--- EXERCISE DETAILS ---
Below are the records; restate word for word the lines from the first through the one containing "[internal/tlsutil] load. *)", and only those.

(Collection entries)
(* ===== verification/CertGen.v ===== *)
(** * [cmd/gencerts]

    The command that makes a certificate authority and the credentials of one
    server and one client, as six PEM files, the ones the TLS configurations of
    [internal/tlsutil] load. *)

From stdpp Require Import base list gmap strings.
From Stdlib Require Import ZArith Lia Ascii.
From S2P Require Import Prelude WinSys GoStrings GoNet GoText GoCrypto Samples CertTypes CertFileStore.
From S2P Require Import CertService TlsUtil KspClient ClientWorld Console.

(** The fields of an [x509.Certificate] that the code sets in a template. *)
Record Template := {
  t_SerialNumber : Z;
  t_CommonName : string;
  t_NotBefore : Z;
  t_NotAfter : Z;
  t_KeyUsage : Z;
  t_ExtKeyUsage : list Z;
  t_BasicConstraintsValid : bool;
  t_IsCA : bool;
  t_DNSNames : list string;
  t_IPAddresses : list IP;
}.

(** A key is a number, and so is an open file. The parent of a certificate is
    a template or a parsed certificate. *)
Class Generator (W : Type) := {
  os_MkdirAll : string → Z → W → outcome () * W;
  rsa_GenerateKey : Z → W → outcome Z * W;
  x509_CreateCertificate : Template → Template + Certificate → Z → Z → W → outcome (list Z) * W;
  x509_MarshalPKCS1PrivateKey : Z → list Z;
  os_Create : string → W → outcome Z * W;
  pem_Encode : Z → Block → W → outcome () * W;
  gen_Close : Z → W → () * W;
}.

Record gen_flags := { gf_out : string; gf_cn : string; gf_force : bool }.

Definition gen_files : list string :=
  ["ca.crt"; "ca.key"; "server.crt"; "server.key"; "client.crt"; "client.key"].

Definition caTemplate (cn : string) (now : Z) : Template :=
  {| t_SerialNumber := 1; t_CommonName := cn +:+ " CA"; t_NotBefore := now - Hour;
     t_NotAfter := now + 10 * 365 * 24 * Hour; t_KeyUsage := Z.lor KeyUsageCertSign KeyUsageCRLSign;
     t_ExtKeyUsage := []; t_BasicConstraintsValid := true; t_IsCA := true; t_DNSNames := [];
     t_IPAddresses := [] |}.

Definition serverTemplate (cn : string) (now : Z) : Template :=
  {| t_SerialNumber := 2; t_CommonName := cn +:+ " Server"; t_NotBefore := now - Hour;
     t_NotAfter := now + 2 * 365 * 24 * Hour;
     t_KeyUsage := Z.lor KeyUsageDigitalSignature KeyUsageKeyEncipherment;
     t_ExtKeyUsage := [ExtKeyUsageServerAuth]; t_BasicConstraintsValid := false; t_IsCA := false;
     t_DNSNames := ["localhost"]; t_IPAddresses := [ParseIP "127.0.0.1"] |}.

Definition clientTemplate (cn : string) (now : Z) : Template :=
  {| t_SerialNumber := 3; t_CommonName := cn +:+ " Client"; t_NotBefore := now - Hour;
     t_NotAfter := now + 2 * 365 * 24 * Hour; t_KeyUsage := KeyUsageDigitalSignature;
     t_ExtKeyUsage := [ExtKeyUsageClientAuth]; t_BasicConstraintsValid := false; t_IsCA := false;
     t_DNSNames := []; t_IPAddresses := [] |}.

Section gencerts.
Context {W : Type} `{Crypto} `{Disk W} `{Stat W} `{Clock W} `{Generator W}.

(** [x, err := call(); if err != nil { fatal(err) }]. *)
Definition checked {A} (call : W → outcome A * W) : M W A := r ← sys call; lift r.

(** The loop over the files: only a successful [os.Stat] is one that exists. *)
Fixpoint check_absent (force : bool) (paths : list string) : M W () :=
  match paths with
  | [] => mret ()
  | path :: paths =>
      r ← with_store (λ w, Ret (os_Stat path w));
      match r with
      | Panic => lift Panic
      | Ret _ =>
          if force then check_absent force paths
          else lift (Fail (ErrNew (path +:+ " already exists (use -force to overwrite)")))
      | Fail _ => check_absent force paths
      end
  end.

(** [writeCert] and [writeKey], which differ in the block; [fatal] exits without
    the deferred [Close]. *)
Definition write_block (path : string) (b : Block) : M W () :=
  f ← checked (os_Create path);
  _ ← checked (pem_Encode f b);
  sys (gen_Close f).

--- WRITTEN REPLY ---
(* ===== verification/CertGen.v ===== *)
(** * [cmd/gencerts]

    The command that makes a certificate authority and the credentials of one
    server and one client, as six PEM files, the ones the TLS configurations of
    [internal/tlsutil] load. *)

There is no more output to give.